Disclaimer: I do not own Twilight, or any related characters. Any references to real places or people is purely for purposes of fiction, and should similarly be taken with a grain of salt.

The meth-heads, the crackwhores, the Forever XXI lot lizards with thirty-nine years of fifty-year-old leathered skin and blackened, cracked sneers teemed in the parking lot amid more average civilians like zombies while I watched from inside the glass window of the fortress I could now officially refer to as my life.

"You have a customer," Mary muttered, sounding a little irritated that I could at all be distracted on my first day. Startled, I twisted my head back to the register, turning my back on the apocalypse behind me.

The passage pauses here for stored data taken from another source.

Definition row_map (events : list StageEvent) : list (string * RoadmapRow) := fold_left touch_event events [].
Definition rows_of (events : list StageEvent) : list RoadmapRow := (row_map events).*2.

(** [_grounding_map] *)
Definition by_id (findings : list Finding) : list (string * Finding) :=
  fold_left (fun m f => assoc_set (finding_id f) f m) findings [].

Definition ground_one (ids : list (string * Finding)) (exe : AnalyzerExecution)
    (grounded : list (string * bool)) (fid : string) : list (string * bool) :=
  match assoc fid ids with
  | None => grounded
  | Some f => if String.eqb (ex_target exe) (before_char ":" (location f)) then assoc_set fid true grounded else grounded
  end.

Definition grounding_map (findings : list Finding) (executions : list AnalyzerExecution) : list (string * bool) :=
  let grounded := fold_left (fun m f => assoc_set (finding_id f) false m) findings [] in
  let ids := by_id findings in
  fold_left (fun g exe =>
    if bool_decide (ex_outcome exe = a_ran) then fold_left (ground_one ids exe) (ex_finding_ids exe) g else g)
    executions grounded.

Definition EMPTY_LABEL : string := "empty: no findings to synthesize".

(** [run_stage3(list(findings))] on freshly validated, distinct objects *)
Definition stage3_findings (findings : list Finding) : list Finding :=
  let refs := seq 0 (length findings) in
  let h : heap := list_to_map (zip refs findings) in
  let h' := (run_stage3 refs [] h).1 in
  map (deref h') refs.

Section service.
Context (validate_event : pyval -> res StageEvent)
        (validate_execution : pyval -> res AnalyzerExecution)
        (validate_finding : pyval -> res Finding).

Definition reject_bad_snapshot (s : MemorySnapshot) : res unit :=
  if existsb (fun i => (sn_as_of_sequence s <? si_log_sequence i)%Z) (sn_items s) then
    Raise (Exn "SnapshotRejected" ("snapshot names a future watermark: as_of_sequence="
      +:+ pretty (sn_as_of_sequence s) +:+ " but an item is above it"))
  else Ok tt.

Fixpoint unpack_bodies (bodies : list pyval) (acc : list StageEvent * list AnalyzerExecution)
    : res (list StageEvent * list AnalyzerExecution) :=
  match bodies with
  | [] => Ok acc
  | body :: bodies' =>
      let kind := default PNone (dget body "kind") in
      if bool_decide (kind = PStr "stage_event") then
        e ← validate_event body; unpack_bodies bodies' (acc.1 ++ [e], acc.2)
      else if bool_decide (kind = PStr "analyzer_execution") then
        e ← validate_execution body; unpack_bodies bodies' (acc.1, acc.2 ++ [e])
      else unpack_bodies bodies' acc
  end.

Fixpoint unpack_items (items : list SnapshotItem) (acc : list StageEvent * list AnalyzerExecution)
    : res (list StageEvent * list AnalyzerExecution) :=
  match items with
  | [] => Ok acc
  | item :: items' => bodies ← payload_bodies item; acc' ← unpack_bodies bodies acc; unpack_items items' acc'
  end.

Definition unpack (s : MemorySnapshot) : res (list StageEvent * list AnalyzerExecution) :=
  unpack_items (sn_items s) ([], []).

Definition item_finding (item : SnapshotItem) : option Finding :=
  if String.eqb (si_kind item) "finding" && truthy_val (si_body item)
  then res_to_option (validate_finding (si_body item)) else None.

Definition snapshot_findings (s : MemorySnapshot) : list Finding := omap item_finding (sn_items s).

Definition grounded_by (executions : list AnalyzerExecution) (fid : string) : option string :=
  ex_analyzer_id <$> first (fun e => bool_decide (fid ∈ ex_finding_ids e) && bool_decide (ex_outcome e = a_ran)) executions.

Definition project_finding (grounded : list (string * bool)) (executions : list AnalyzerExecution) (f : Finding)
    : ProjectedFinding :=
  mkProjected (finding_id f) (location f) (enum_value (f_severity f))
    (match f_bastet_tag f with Some t => [enum_value t] | None => [] end)
    (preconditions f) "" (default false (assoc (finding_id f) grounded)) (grounded_by executions (finding_id f)).

Definition project (s : MemorySnapshot) : res RoadmapProjection :=
  _ ← reject_bad_snapshot s;
  ee ← unpack s;
  let '(events, executions) := ee in
  let findings := snapshot_findings s in
  let grounded := grounding_map findings executions in
  Ok (mkProjection (sn_as_of_sequence s) (rows_of events)
    (map (project_finding grounded executions) findings)
    (if existsb (fun e => bool_decide (ev_transition_type e = synthesize) && bool_decide (ev_outcome e = empty)) events
     then Some EMPTY_LABEL else None)).

Definition imagine (s : MemorySnapshot) (event : StageEvent) (executions : list AnalyzerExecution) : MemorySnapshot :=
  let seq := (sn_as_of_sequence s + 1)%Z in
  let bodies := dump_event event :: map dump_execution executions in
  mkSnapshot (sn_session_id s) seq (sn_measured_bytes s)
    (sn_items s ++ [mkItem "imagined" seq "dispatch_commit" "tool_output" "0" None
                      (PDict [("payloads", PList bodies)])]).

(** The keyword arguments of [apply] *)
Record ApplyArgs := mkArgs {
  aa_report : option Stage1Report;
  aa_executions : list AnalyzerExecution;
  aa_extra_findings : list Finding;
  aa_chunk_id : option string;
  aa_outcome : option StageOutcome;
  aa_reason : option string;
  aa_gap_target : option string;
}.
Definition no_args : ApplyArgs := mkArgs None [] [] None None None None.
Definition SLITHER_VERSION : string := "slither-sandbox".
Definition MYTHRL_VERSION : string := "mythril-sandbox".

Definition empty_snapshot : MemorySnapshot := mkSnapshot "" 0 0 [].

(** The module globals *)
Record AdapterState := mkAdapter {
  snapshot_factory : option MemorySnapshot;   (* what the factory returns, when set *)
  relay_dir_set : bool;
}.

Definition current_snapshot (g : AdapterState) : MemorySnapshot := default empty_snapshot (snapshot_factory g).

Definition error_result (body : string) : DispatchResult := mkDispatch ds_error body [] None.

(** [_render_body] *)
Definition render_row (r : RoadmapRow) : string :=
  "  " +:+ row_target r +:+ " [" +:+ state_str (row_state r) +:+ "]" +:+
  (if truthy_opt (row_reason r) then " (" +:+ default "" (row_reason r) +:+ ")" else "").

Definition opt_field (label : string) (o : option string) : list string :=
  if truthy_opt o then [label +:+ default "" o] else [].

Definition render_body (t : MethodologyTransition) : string :=
  let event := tr_event t in
  let proj := tr_projection t in
  unlines (
    ["stage=" +:+ transition_str (ev_transition_type event) +:+ " outcome=" +:+ outcome_str (ev_outcome event);
     "as_of_sequence=" +:+ pretty (pj_as_of_sequence proj)]
    ++ opt_field "chunk_id=" (ev_chunk_id event)
    ++ opt_field "target=" (ev_target event)
    ++ opt_field "reason=" (ev_reason event)
    ++ (match ev_targets event with [] => [] | ts => "priority_targets:" :: map (fun t => "  " +:+ t) ts end)
    ++ opt_field "" (pj_empty_label proj)
    ++ (match pj_targets proj with [] => [] | rows => "roadmap:" :: map render_row rows end)).

Definition result_from_transition (t : MethodologyTransition) (ctx : PackContext) (pending : option string) : DispatchResult :=
  let body := wrap_data ctx
    (match pending with Some _ => "awaiting external_response" | None => render_body t end)
    (transition_str (ev_transition_type (tr_event t))) "" in
  match pending with
  | Some p => mkDispatch ds_pending body [] (Some p)
  | None => mkDispatch ds_ran body (dump_event (tr_event t) :: map dump_execution (tr_executions t)) None
  end.

Definition file_of (target : string) : string := before_char ":" target.

(** [_committed_chunk_ids] *)
Definition discover_chunk (body : pyval) : option string :=
  match body with
  | PDict d =>
      if bool_decide (assoc "kind" d = Some (PStr "stage_event"))
         && bool_decide (assoc "transition_type" d = Some (PStr "discover"))
         && truthy_val (default PNone (assoc "chunk_id" d))
      then Some (py_str (default PNone (assoc "chunk_id" d))) else None
  | _ => None
  end.

Definition item_bodies (item : SnapshotItem) : list pyval :=
  let payloads := if String.eqb (si_kind item) "dispatch_commit"
                  then dget (por (si_body item) (PDict [])) "payloads" else None in
  match payloads with Some (PList l) => l | _ => [si_body item] end.

Definition committed_chunk_ids (s : MemorySnapshot) : list string :=
  List.concat (map (fun i => omap discover_chunk (item_bodies i)) (sn_items s)).

(** The repr of the analyzers' dataclasses *)
Definition repr_slither (f : SlitherFinding) : string :=
  "SlitherFinding(check=" +:+ py_repr (sl_check f) +:+ ", impact=" +:+ py_repr (sl_impact f) +:+
  ", confidence=" +:+ py_repr (sl_confidence f) +:+ ", description=" +:+ repr_str (sl_description f) +:+
  ", function=" +:+ py_repr (sl_function f) +:+ ", line=" +:+ py_repr (sl_line f) +:+ ")".
Definition repr_mythril (f : MythrilFinding) : string :=
  "MythrilFinding(title=" +:+ py_repr (my_title f) +:+ ", swc_id=" +:+ repr_str (my_swc_id f) +:+
  ", severity=" +:+ py_repr (my_severity f) +:+ ", function=" +:+ py_repr (my_function f) +:+
  ", description=" +:+ repr_str (my_description f) +:+ ")".

Section adapters.
Context (fs : FileSystem) (path_is_included : string -> list string -> bool)
        (canonical_bytes : pyval -> string) (json_error : string -> string).
Context (validate_event : pyval -> res StageEvent) (validate_execution : pyval -> res AnalyzerExecution)
        (validate_finding : pyval -> res Finding).
Context (extract_findings : string -> res (list payload)) (relay_adapter_error : exn -> bool)
        (make_finding : payload -> res Finding) (sanitize : string -> Sanitized).
(** Whether an exception is a sandbox's timeout, or any of its errors *)
Context (sandbox_timeout sandbox_error : exn -> bool).
(** The kernel's bounded file read *)
Context (read_file : path -> path -> res string).
(** Whether the tool surface holds an executor for an id *)
Context (has_executor : string -> bool) (chat_tool_timeout_s : string).
Context {W : Type} `{Transport W}.

Abbreviation apply_service := (apply_action validate_event validate_execution validate_finding).

Definition include_of (ctx : PackContext) : list string :=
  match scope_policy ctx with
  | Some pol => match pol_include pol with [] => AUDIT_INCLUDE | l => l end
  | None => AUDIT_INCLUDE
  end.

(** [p.relative_to(root).as_posix()] *)
Definition relative_posix (root p : path) : res string :=
  match strip_parts root p with
  | Some rel => Ok (path_str rel)
  | None => Raise (Exn "ValueError" (repr_str (path_str p) +:+ " is not in the subpath of " +:+ repr_str (path_str root)))
  end.

Definition included_relpaths (ctx : PackContext) : res (list string) :=
  let root := scope_root ctx in
  match scope_policy ctx with
  | Some pol => map_res (relative_posix root) (List.filter (fs_is_file fs) (pol_files pol))
  | None =>
      rels ← map_res (relative_posix root) (List.filter (fs_is_file fs) (py_sort path_leb (fs_rglob fs root)));
      Ok (List.filter (fun rel => path_is_included rel AUDIT_INCLUDE) rels)
  end.

Definition outside_include (ctx : PackContext) (rel : string) : bool := negb (path_is_included rel (include_of ctx)).

Definition gap_args (rel : string) : ApplyArgs :=
  mkArgs None [] [] None None (Some "path is outside the bound include set") (Some rel).

Definition gap_result (s : MemorySnapshot) (ctx : PackContext) (rel : string) : res DispatchResult :=
  t ← apply_service s (mkAction "gap" [("target", PStr rel)]) (gap_args rel);
  Ok (result_from_transition t ctx None).

(** The digest of no input, the chunk of an empty listing *)
Definition EMPTY_DIGEST : string := "e3b0c44298fc1c149afbf4c8996fb92427ae41e4649b934ca495991b7852b855".

Definition next_chunk (relpaths committed : list string) : string * list string :=
  match first_uncommitted_chunk canonical_bytes relpaths committed 0 with
  | Some c => c
  | None => default (EMPTY_DIGEST, []) (head (partition_chunks canonical_bytes relpaths 0 CHUNK_SIZE))
  end.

"Hi, how are you?" I asked as energetically as I could to the dirty, grizzly man standing in front of me, donned in a shirt that displayed his truck company's logo. His odor was so prominent I could smell it from across the counter, which was a yard wide. I tried my absolute hardest not to make a face, considering the girl who was training me was for sure going to report back to the managers', but never in my life had I been thrust into a world where hygiene was an option. That was not my world. ...That wasn't my world.

It wouldn't have been so bad if he was the first customer I had encountered in such a state in my six hours of being here.

He grunted in response, his eyes trailing my torso up and down, and I thanked baby Jebus for the hideous, oversized red smock I donned. Maybe some girls who, like me, had never been hit on in their life would be adversely affected, appreciating the attention, or at least finding it flattering. But considering that these men would actually pay to have sex with the aforementioned hookers in a heartbeat, the praise was more insulting and substanceless.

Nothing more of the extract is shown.